I’m not sure how flop_op is calculated, but did you make sure that the log() operation doesn’t produce invalid values?

I was doing it the wrong way. It was not a probability. It was logits.
I get flip_op the same way as output, just the data is horizontally flipped.

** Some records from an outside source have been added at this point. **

(** * WebUnpack crawler core: path mapper, HTML rewriter, badge stripper,
    page crawler and asset fetcher, embedded from
    [src/scraper/base_spider.py], [src/scraper/framer_spider.py] and
    [src/services/general_scraper.py], with the helpers of
    [src/scraper/utils.py], the URL check of [src/main.py] and the
    platform variants of [src/scraper] that share one badge remover. *)

From Stdlib Require Import Ascii String List Bool Arith Lia.
From stdpp Require Import base option list gmap strings pretty.

Local Open Scope string_scope.
Local Open Scope list_scope.
Local Open Scope nat_scope.

(** ** Python [str] methods used by the crawler

    A Python string is modelled as a [string]; one [ascii] stands for one
    character.  Only the methods the embedded functions call are given. *)
Module Py.

(** [s.startswith(p)] *)
Fixpoint startswith (p s : string) : bool :=
  match p, s with
  | EmptyString, _ => true
  | String a p', String b s' => Ascii.eqb a b && startswith p' s'
  | String _ _, EmptyString => false
  end.

(** [s.endswith(suf)] *)
Fixpoint endswith (suf s : string) : bool :=
  String.eqb s suf ||
  match s with
  | EmptyString => false
  | String _ s' => endswith suf s'
  end.

(** [sub in s] *)
Fixpoint contains (sub s : string) : bool :=
  startswith sub s ||
  match s with
  | EmptyString => false
  | String _ s' => contains sub s'
  end.

(** [c in s] for a single character [c] *)
Fixpoint has_char (c : ascii) (s : string) : bool :=
  match s with
  | EmptyString => false
  | String a s' => Ascii.eqb a c || has_char c s'
  end.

To apply KL on segmentation I tried this:

conf_consistency_criterion = torch.nn.KLDivLoss(size_average=False, reduce=False).cuda()
output = model(data, label)     # 16, 1, 8, 224, 224  
flip_op = model(flipped_data, label)   # 16, 1, 8, 224, 224
output = torch.flip(output, [4])
output = torch.mean(output, 2) # 16, 1, 224, 224
flip_op = torch.mean(flip_op, 2) # 16, 1, 224, 224
output = torch.squeeze(output, 1) # 16, 224, 224
flip_op = torch.squeeze(flip_op, 1) # 16, 224, 224
# CONS_LOSS
output += 1e-7
flip_op += 1e-7
cons_loss_a = conf_consistency_criterion(F.logsigmoid(output), F.sigmoid(flip_op)).sum(-1).mean()

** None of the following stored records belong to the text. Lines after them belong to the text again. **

Definition set_conversionDate (v : option Date) (d : t) : t :=
  {| quotationNumber := quotationNumber d; client := client d; status := status d;
     items := items d; subtotal := subtotal d; totalDiscount := totalDiscount d;
     totalTax := totalTax d; grandTotal := grandTotal d; terms := terms d; notes := notes d;
     createdBy := createdBy d; approvedBy := approvedBy d; approvedDate := approvedDate d;
     convertedToInvoice := convertedToInvoice d; conversionDate := v |}.


(** The totals hook, [quotationSchema.pre('save')]. *)
Definition pre_save (d : t) : t :=
  match items d with
  | [] => d
  | _ :: _ =>
    let d := set_subtotal
               (fold_left (fun sum item => sum + QuotationItem.subtotal item) (items d) 0) d in
    let d := set_totalDiscount
               (fold_left (fun sum item => sum + QuotationItem.discount item) (items d) 0) d in
    let d := set_totalTax
               (fold_left (fun sum item =>
                  let itemTotal := QuotationItem.subtotal item - QuotationItem.discount item in
                  sum + itemTotal * QuotationItem.taxRate item / 100) (items d) 0) d in
    set_grandTotal (subtotal d - totalDiscount d + totalTax d) d
  end.

#[global] Instance QuotationStatus_eq_dec : EqDecision Status.
Proof. solve_decision. Defined.
End Quotation.

(** ** The store *)
Record State : Type := mkState {
  products : gmap ObjectId Product.t;
  movements : list StockMovement.t;
  invoices : gmap ObjectId Invoice.t;
  purchases : gmap ObjectId Purchase.t;
  quotations : gmap ObjectId Quotation.t;
  clients : gmap ObjectId Client.t;
  suppliers : gmap ObjectId Supplier.t;
  nextId : ObjectId
}.

Definition set_products (v : gmap ObjectId Product.t) (d : State) : State :=
  {| products := v; movements := movements d; invoices := invoices d;
     purchases := purchases d; quotations := quotations d; clients := clients d;
     suppliers := suppliers d; nextId := nextId d |}.

Definition set_movements (v : list StockMovement.t) (d : State) : State :=
  {| products := products d; movements := v; invoices := invoices d;
     purchases := purchases d; quotations := quotations d; clients := clients d;
     suppliers := suppliers d; nextId := nextId d |}.

Definition set_invoices (v : gmap ObjectId Invoice.t) (d : State) : State :=
  {| products := products d; movements := movements d; invoices := v;
     purchases := purchases d; quotations := quotations d; clients := clients d;
     suppliers := suppliers d; nextId := nextId d |}.

Definition set_purchases (v : gmap ObjectId Purchase.t) (d : State) : State :=
  {| products := products d; movements := movements d; invoices := invoices d;
     purchases := v; quotations := quotations d; clients := clients d;
     suppliers := suppliers d; nextId := nextId d |}.

Definition set_quotations (v : gmap ObjectId Quotation.t) (d : State) : State :=
  {| products := products d; movements := movements d; invoices := invoices d;
     purchases := purchases d; quotations := v; clients := clients d;
     suppliers := suppliers d; nextId := nextId d |}.

Definition set_clients (v : gmap ObjectId Client.t) (d : State) : State :=
  {| products := products d; movements := movements d; invoices := invoices d;
     purchases := purchases d; quotations := quotations d; clients := v;
     suppliers := suppliers d; nextId := nextId d |}.

Definition set_suppliers (v : gmap ObjectId Supplier.t) (d : State) : State :=
  {| products := products d; movements := movements d; invoices := invoices d;
     purchases := purchases d; quotations := quotations d; clients := clients d;
     suppliers := v; nextId := nextId d |}.

Definition set_nextId (v : ObjectId) (d : State) : State :=
  {| products := products d; movements := movements d; invoices := invoices d;
     purchases := purchases d; quotations := quotations d; clients := clients d;
     suppliers := suppliers d; nextId := v |}.


(** ** Responses *)

Inductive Error :=
| NotFound (what : string)                       (* 404 "<what> not found" *)
| InvalidState (message : string)                (* 400, wrong status for the transition *)
| ProductNotFound (product : ObjectId)           (* 400 "Product not found: ..." *)
| InsufficientStock (product : ObjectId) (available required : Q)
| PaymentExceedsBalance                          (* 400 "Payment amount exceeds ... balance" *)
| CannotCancelPaidDocument                       (* 400 "Cannot cancel fully paid ..." *)
| AlreadyConverted                               (* 400 "Quotation has already been converted to invoice" *)
| ValidationError (message : string).            (* 400, stock adjustment inputs *)

Inductive Response := ok | fail (e : Error).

I’m getting a negative output. So, this is wrong somewhere. KL is a measure of how close two probability distributions.

I also tried this:

conf_consistency_criterion = torch.nn.KLDivLoss(size_average=False, reduce=False).cuda()
output = model(data, label)     # 16, 1, 8, 224, 224  
flip_op = model(flipped_data, label)   # 16, 1, 8, 224, 224
output = torch.flip(output, [4])    
# CONS_LOSS
output += 1e-7
flip_op += 1e-7
cons_loss_a = conf_consistency_criterion(F.logsigmoid(output), F.sigmoid(flip_op)).sum(-1).mean()

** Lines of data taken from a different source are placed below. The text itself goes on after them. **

(** ** Forwarder: what is sent and what comes back *)

(** The user hash goes to catbox and nowhere else: a POST the forwarder
    makes carries a [userhash] field only when the destination is catbox,
    and then it is the caller's non-empty user hash, sent to the catbox
    API. *)
Theorem userhash_only_sent_to_catbox (env : Env) (w : World)
    (destination filePath filename userhash timeVal url value : string)
    (body : MultipartBody) :
  In (Posted url body)
     (newEvents w (forwardToDestination env w destination filePath filename userhash timeVal).1) ->
  In ("userhash", value) (fields body) ->
  destination = "catbox" /\ value = userhash /\ userhash <> "" /\
  url = "https://catbox.moe/user/api.php".
Proof.
  intros Hposted Hfield.
  destruct (forward_effects env w destination filePath filename userhash timeVal)
    as (_ & _ & [[Hsame _] | (url0 & body0 & Hurl & Hbody & Htrace)]).
  { rewrite (newEvents_same _ _ Hsame) in Hposted. destruct Hposted. }
  rewrite (newEvents_app _ _ _ Htrace) in Hposted.
  destruct Hposted as [[= <- <-] | []].
  revert Hurl Hbody. unfold urlMap, multipartBody.
  destruct (temp (fs w) !! filePath) as [data|]; [|by intros _ ?].
  destruct (String.eqb destination "pomf").
  { intros _ [= <-]. destruct Hfield. }
  destruct (String.eqb destination "catbox") eqn:Hc.
  - apply String.eqb_eq in Hc. subst destination. simpl.
    destruct (String.eqb userhash "") eqn:Hu; simpl; intros [= <-] [= <-]; simpl in Hfield.
    + destruct Hfield as [[=] | []].
    + apply String.eqb_neq in Hu. destruct Hfield as [[=] | [[= <-] | []]]. done.
  - simpl. destruct (String.eqb destination "litterbox"); [|by intros ? ?].
    intros _ [= <-]. simpl in Hfield. destruct Hfield as [[=] | [[=] | []]].
Qed.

This gives me positive value. However, the value suddenly drops from 20 to 0.006 in the second epoch. I don’t get what’s the right approach to do so?

I’m not getting a negative loss in any of the two approaches:

conf_consistency_criterion = torch.nn.KLDivLoss(size_average=False, reduce=False).cuda()
output = torch.randn(16, 1, 8, 224, 224  )
flip_op = torch.randn(16, 1, 8, 224, 224)
output = torch.flip(output, [4])
output = torch.mean(output, 2) # 16, 1, 224, 224
flip_op = torch.mean(flip_op, 2) # 16, 1, 224, 224
output = torch.squeeze(output, 1) # 16, 224, 224
flip_op = torch.squeeze(flip_op, 1) # 16, 224, 224
# CONS_LOSS
output += 1e-7
flip_op += 1e-7
cons_loss_a = conf_consistency_criterion(F.logsigmoid(output), torch.sigmoid(flip_op)).sum(-1).mean()
print(cons_loss_a)


output = torch.randn(16, 1, 8, 224, 224)
flip_op = torch.randn(16, 1, 8, 224, 224)
output = torch.flip(output, [4])    
# CONS_LOSS
output += 1e-7
flip_op += 1e-7
cons_loss_a = conf_consistency_criterion(F.logsigmoid(output), F.sigmoid(flip_op)).sum(-1).mean()
print(cons_loss_a)

so don’t know what might be causing this issue.

So, either approach can be used to compute the JSD loss?
Max min values for both of my segmentation maps range between 2 to -2.
My ground truth map is binary 0/1.

Yes, I think so. Based on the docs the inputs should be given as log-probabilities and the targets as probabilities by default, which seems to be the case for you.
I’m not familiar with your use case so cannot comment, if (log)sigmoid or (log)softmax should be used.

I have a binary output. So, sigmoid is the right choice, isn’t that so?